Fig. 6 is the inclination layer model plan view in one work area of Shengli Oil Field Xinjiang exploratory area.
Fig. 7 is the layer reflection interval model plan view in one work area of Shengli Oil Field Xinjiang exploratory area.
Fig. 8 is the layer root mean sequare velocity model plan view in one work area of Shengli Oil Field Xinjiang exploratory area.
Specific embodiment
For enable the present invention above and other objects, features and advantages be clearer and more comprehensible, it is cited below particularly go out two preferably
Embodiment, and coordinate institute's accompanying drawings, it is described in detail below.
Embodiment 1.From one three-dimensional seismic acquisition observation system design object of sinopec Shengli Oil Field, work area position
In in Shandong Province's Dongying City, specific embodiment is:
(1) determine work area scope, obtain the layer position instrument of interpretation of target zone and earthquake root mean sequare velocity file;
(2) required according to observation system Parameter analysis, setting analysis grid length and width is 50m, and net is carried out to purpose of horizon
It formats processing;
(3) according to existing purpose, data are explained in position layer by layer, establish layer bit depth model (attached drawing 1) and inclination angle model is (attached
Fig. 2);
(4) by the data of earthquake root mean sequare velocity discrete sampling point by " when m- speed " to being converted into " depth-speed "
It is right.
(5) reflection interval of layer position and root mean sequare velocity model are established according to the result of (3) and (4), as a result such as 3 He of attached drawing
Shown in attached drawing 4.
(6) according to the layer model established, it is as follows that result is proved to T1 target zone observation system major parameters:Face element ruler
It is very little to be less than 15m, maximum offset 1041m~1450m, it receives line-spacing and is less than 150m.

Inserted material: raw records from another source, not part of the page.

Definition validateRelease (release : Release) : res error unit :=
  _ ← check (bool_decide (Engine release <> "") && bool_decide (Engine release = ToLower unicodeToLower (Engine release))) "engine must be lowercase";
  match officialRepository (Engine release) with
  | None => Err (Errorf "unknown core engine")
  | Some repository =>
      _ ← check (bool_decide (NormalizeVersion (RVersion release) = Ok (RVersion release))) "version must be canonical";
      _ ← check (bool_decide (Tier release = TierRecommended \/ Tier release = TierVerified \/ Tier release = TierConfigVerified \/ Tier release = TierRestricted)) "unknown tier";
      _ ← check (negb (bool_decide (Tier release = TierRestricted) && negb (RequiresConfirmation release))) "restricted release must require confirmation";
      _ ← check (negb (bool_decide (Tier release <> TierRestricted) && RequiresConfirmation release)) "only a restricted release may require confirmation";
      _ ← check (bool_decide (is_Some (PublishedAt release)) && bool_decide (TextEN (Summary release) <> "") && bool_decide (TextZH (Summary release) <> ""))
            "published_at and localized summary are required";
      _ ← check (match ParseURL (SourceURL release) with
                 | Some source => onGitHub source && bool_decide (UPath source = "/" +:+ repository +:+ "/releases/tag/v" +:+ RVersion release)
                 | None => false
                 end) "source_url must be the matching official GitHub release";
      _ ← check (SourceAudited (REvidence release) && bool_decide (is_Some (VerifiedAt (REvidence release)))) "source audit evidence and verified_at are required";
      _ ← check (negb (Selectable release && negb (ConfigTested (REvidence release)))) "selectable release requires config validation evidence";
      _ ← check (negb (bool_decide (Tier release = TierRecommended \/ Tier release = TierVerified \/ Tier release = TierRestricted) && negb (HandshakeTested (REvidence release))))
            "release requires a completed handshake matrix";
      _ ← res_foldl (fun _ level => check (bool_decide (level = SupportSupported \/ level = SupportTransformed \/ level = SupportConditional \/ level = SupportUnsupported \/ level = SupportUnverified))
                                     "unknown REALITY support level") tt
            [RealityXray (Reality release); RealityMihomo (Reality release); RealitySingBox (Reality release); RealityURIList (Reality release)];
      _ ← check (negb (MihomoMLKEM (Reality release) && bool_decide (MihomoFingerprint (Reality release) = ""))) "Mihomo ML-KEM requires a pinned fingerprint";
      _ ← validateHandshakes release;
      targets ← res_foldl (assetStep release) [] (Assets release);
      check (bool_decide (join "," (merge_sort String.le targets) = join "," (merge_sort String.le wantTargets))) "assets do not cover the supported targets"
  end.

(** ** The catalog *)

(** The keys seen, the recommended releases per engine and the engines with a
    selectable release. *)
Definition releaseStep (s : list string * gmap string Z * list string) (release : Release) : res error (list string * gmap string Z * list string) :=
  let '(seen, recommended, selectable) := s in
  _ ← validateRelease release;
  let key := Engine release +:+ "/" +:+ RVersion release in
  _ ← check (negb (bool_decide (key ∈ seen))) "core catalog contains duplicate";
  Ok (key :: seen,
      if Selectable release && bool_decide (Tier release = TierRecommended) then <[Engine release := default 0 (recommended !! Engine release) + 1]> recommended else recommended,
      if Selectable release then Engine release :: selectable else selectable).

Definition validate (catalog : CoreCatalog) : res error unit :=
  _ ← check (bool_decide (CatSchema catalog = SchemaVersion)) "core catalog schema is unsupported";
  _ ← check (bool_decide (is_Some (CatUpdatedAt catalog)) && bool_decide (CatReleases catalog <> [])) "core catalog requires updated_at and releases";
  '(_, recommended, selectable) ← res_foldl releaseStep ([], ∅, []) (CatReleases catalog);
  res_foldl (fun _ engine => check (bool_decide (default 0 (recommended !! engine) = 1)) "engine must have one recommended release") tt selectable.

(** [decode] is the strict decoder: one document, no unknown field, nothing
    after it. *)
Definition Parse (decode : string -> res error CoreCatalog) (raw : string) : res error CoreCatalog :=
  catalog ← decode raw;
  _ ← validate catalog;
  Ok catalog.

(** ** Lemmas *)

Lemma check_Ok b text : check b text = Ok tt <-> b = true.
Proof. by destruct b. Qed.

Lemma Split_of_join c l : l <> [] -> Forall (fun p => ~ occurs c p) l -> Split c (join c l) = l.
Proof.
  intros Hne Hl. induction l as [|p [|q l] IH]; [done| |]; apply Forall_cons in Hl as [Hp Hl].
  - by apply Split_none.
  - change (join c (p :: q :: l)) with (p +:+ String c (join c (q :: l))). rewrite Split_found by done. f_equal. by apply IH.
Qed.

Lemma Split_parts c s : Forall (fun p => ~ occurs c p) (Split c s).
Proof.
  induction s as [|x s IH]; simpl; [by repeat constructor; intros []|]. case_decide as Hx; [constructor; [by intros []|done]|].
  destruct (Split c s) as [|p l]; [by repeat constructor; intros [|[]]|]. apply Forall_cons in IH as [Hp Hl]. constructor; [by intros [|]|done].
Qed.

(** A component that names an entry of its directory. *)
Definition proper (c : string) : Prop := c <> "" /\ c <> "." /\ c <> ".." /\ ~ occurs "/" c.

Lemma cleanStep_stack stack c :
  ~ occurs "/" c -> (exists ns k, stack = ns ++ replicate k ".." /\ Forall proper ns) ->
  exists ns k, cleanStep false stack c = ns ++ replicate k ".." /\ Forall proper ns.
Proof.
  intros Hc (ns & k & -> & Hns). unfold cleanStep. case_decide as H1; [by exists ns, k|]. case_decide as H2.
  - destruct ns as [|n ns]; simpl.
    + destruct k as [|k]; simpl; [by exists [], 1%nat|by exists [], (S (S k))].
    + apply Forall_cons in Hns as [(_ & _ & Hd & _) Hns]. rewrite decide_False by done. by exists ns, k.
  - exists (c :: ns), k. split; [done|]. constructor; [|done]. repeat split; naive_solver.
Qed.

Lemma clean_stack l : forall stack, Forall (fun p => ~ occurs "/" p) l -> (exists ns k, stack = ns ++ replicate k ".." /\ Forall proper ns) ->
  exists ns k, foldl (cleanStep false) stack l = ns ++ replicate k ".." /\ Forall proper ns.
Proof. induction l as [|c l IH]; intros stack Hl Hs; simpl; [done|]. apply Forall_cons in Hl as [Hc Hl]. by apply IH, cleanStep_stack. Qed.

(** A member that passes names a file below the directory it is extracted to:
    every component is a plain name. *)
Lemma validArchiveMember_proper member : validArchiveMember member = true -> Forall proper (Split "/" member).
Proof.
  unfold validArchiveMember. rewrite !andb_true_iff, !negb_true_iff, !bool_decide_eq_true. intros ((((((Hne & _) & Hroot) & Hclean) & Hdot) & Hdd) & Hpre).
  unfold Clean in Hclean. rewrite decide_False, Hroot in Hclean by done.
  destruct (clean_stack (Split "/" member) [] (Split_parts "/" member)) as (ns & k & Hst & Hns); [by exists [], 0%nat|].
  rewrite Hst in Hclean. case_decide as Hem; [congruence|]. rewrite reverse_app, reverse_replicate in Hclean. destruct k as [|k].
  - simpl in Hclean. rewrite <-Hclean, Split_of_join; [by apply Forall_reverse| |].
    + intros Hr. by rewrite Hr in Hclean.
    + apply Forall_reverse. eapply Forall_impl; [exact Hns|]. by intros x (_ & _ & _ & ?).
  - exfalso. simpl in Hclean. set (rest := replicate k ".." ++ reverse ns) in Hclean. destruct rest as [|r rest'].
    + simpl in Hclean. by subst.
    + assert (HasPrefix member "../" = true) as Hp by (apply HasPrefix_spec; exists (join "/" (r :: rest')); rewrite <-Hclean; done). congruence.
Qed.

(** What the review establishes of an asset. *)
Record asset_ok (release : Release) (asset : Asset) : Prop := {
  ao_os : AssetOS asset ∈ ["linux"; "darwin"; "windows"];
  ao_arch : AssetArch asset ∈ ["amd64"; "arm64"];
  ao_member : Forall proper (Split "/" (AssetBinary asset));
  ao_digest : hex32 (AssetSHA256 asset) = true;
  ao_location : exists repository location name, officialRepository (Engine release) = Some repository /\ ParseURL (AssetURL asset) = Some location /\
    UScheme location = "https" /\ UHost location = "github.com" /\ ~ occurs "/" name /\
    UPath location = ("/" +:+ repository +:+ "/releases/download/v" +:+ RVersion release +:+ "/") +:+ name
}.

Lemma TrimPrefix_app p r : TrimPrefix (p +:+ r) p = r.
Proof. unfold TrimPrefix. assert (CutPrefix (p +:+ r) p = Some r) as -> by (by apply CutPrefix_spec). done. Qed.

Lemma validateAsset_Ok release asset : validateAsset release asset = Ok tt -> asset_ok release asset.
Proof.
  unfold validateAsset. intros (Ht & Hr)%bind_Ok_unit. apply bind_Ok_unit in Hr as [Hm Hr]. apply bind_Ok_unit in Hr as [Hd Hr]. apply bind_Ok_unit in Hr as [_ Hr].
  rewrite check_Ok, andb_true_iff in Hm, Ht. rewrite check_Ok in Hd. destruct Hm as [_ Hm]. rewrite !bool_decide_eq_true in Ht. destruct Ht as [Hos Har]. destruct (ParseURL _) as [location|] eqn:Hu; [|done].
  apply bind_Ok_unit in Hr as [Hl Hr]. apply bind_Ok_unit in Hr as [Hk _]. rewrite check_Ok in Hl, Hk. unfold onGitHub in Hl.
  rewrite !andb_true_iff, !bool_decide_eq_true in Hl. destruct Hl as (((((((Hs & Hh) & _) & _) & _) & Hp) & _) & Hn).
  apply bool_decide_eq_true in Hk as [repository Hk]. rewrite Hk in Hp, Hn. cbn [default] in Hp, Hn. apply HasPrefix_spec in Hp as [name Hname].
  split; [set_solver|set_solver|by apply validArchiveMember_proper|done|].
  exists repository, location, name. split_and!; try done.
  change (from_option id "" (Some repository)) with repository in *. rewrite Hname, TrimPrefix_app in Hn. intros Ho. apply negb_true_iff in Hn. apply Contains_occurs in Ho. congruence.
Qed.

Embodiment 2.From one, sinopec Shengli Oil Field Xinjiang exploratory area three-dimensional seismic acquisition observation system design object,
The work area is located in the uighur's culture autonomous region of Xinjiang, and specific embodiment is:
(1) determine work area scope, obtain the layer position instrument of interpretation of target zone and earthquake root mean sequare velocity file;
(2) required according to observation system Parameter analysis, setting analysis grid length and width is 50m, and net is carried out to purpose of horizon
It formats processing;
(3) according to existing purpose, data are explained in position layer by layer, establish layer bit depth model (attached drawing 5) and inclination angle model is (attached
Fig. 6);
(4) by the data of earthquake root mean sequare velocity discrete sampling point by " when m- speed " to being converted into " depth-speed "
It is right.
(5) reflection interval of layer position and root mean sequare velocity model are established according to the result of (3) and (4), as a result such as 7 He of attached drawing
Shown in attached drawing 8.
(6) according to the layer model established, it is as follows that result is proved to T2 target zone observation system major parameters:Face element ruler
It is very little to be less than 25m, maximum offset 1481m~2150m, it receives line-spacing and is less than 300m.
Claims (12)
1. a kind of layer model method for building up for observation system parameter demonstration, which is characterized in that include the following steps:
Step 1:It determines the stratigraphic distribution scope of target zone, obtains the layer position data of target zone and the earthquake root mean sequare velocity in work area
Data;
Step 2:The grid designed according to exploration deployment sets the sizing grid of demonstration and position is carried out at gridding layer by layer to purpose
Reason;
Step 3:According to existing purpose, position data carry out assignment to the layer position trellis depth with the sampling of layer position layer by layer;
Step 4:The layer position grid of layer position sampling is not had using the calculating of equidistant inverse ratio weight interpolation algorithm according to existing depth value
Depth value;
Step 5:Using depth value as colour code, target zone depth model is drawn, checks the purpose effect of bit depth modeling layer by layer, if
Depth model value then needs to be smoothed depth model there are apparent zigzag;
Step 6:According to the inclination angle of all layers of position grid of each mesh coordinate and depth calculation;
Step 7:Using inclination value as colour code, purpose inclination layer model, inspection layer position inclination angle modeling effect, if inclination angle mould are drawn
Type then needs to be smoothed inclination angle model there are apparent zigzag;
Step 8:The data of earthquake root mean sequare velocity discrete sampling point are right to being converted into " depth-speed " by " when m- speed ";
Step 9:The depth of layer position grid obtains the reflection interval of the grid according to where earthquake root mean sequare velocity discrete sampling point
And root mean sequare velocity;
Step 10:All layers of position grid are traveled through, the grid that no reflection interval and root mean sequare velocity sample are utilized equidistant anti-
Than reflection interval and the root mean sequare velocity that this layer of position grid is calculated in weight interpolation algorithm;
Step 11:Using reflection interval as colour code, target zone reflection interval model, inspection layer position reflection interval modeling effect are drawn
Fruit, if reflection interval model needs to be smoothed reflection interval model there are apparent zigzag;
Step 12:Using root mean sequare velocity as colour code, target zone root mean sequare velocity model is drawn, inspection layer position root mean sequare velocity is built
Fruit is imitated, if root mean sequare velocity model needs to be smoothed root mean sequare velocity model there are apparent zigzag;
Step 13:The depth of each grid of target zone, inclination angle, reflection interval and root mean sequare velocity are exported according to grid index, i.e.,
Complete the foundation that the target zone unifies layer model.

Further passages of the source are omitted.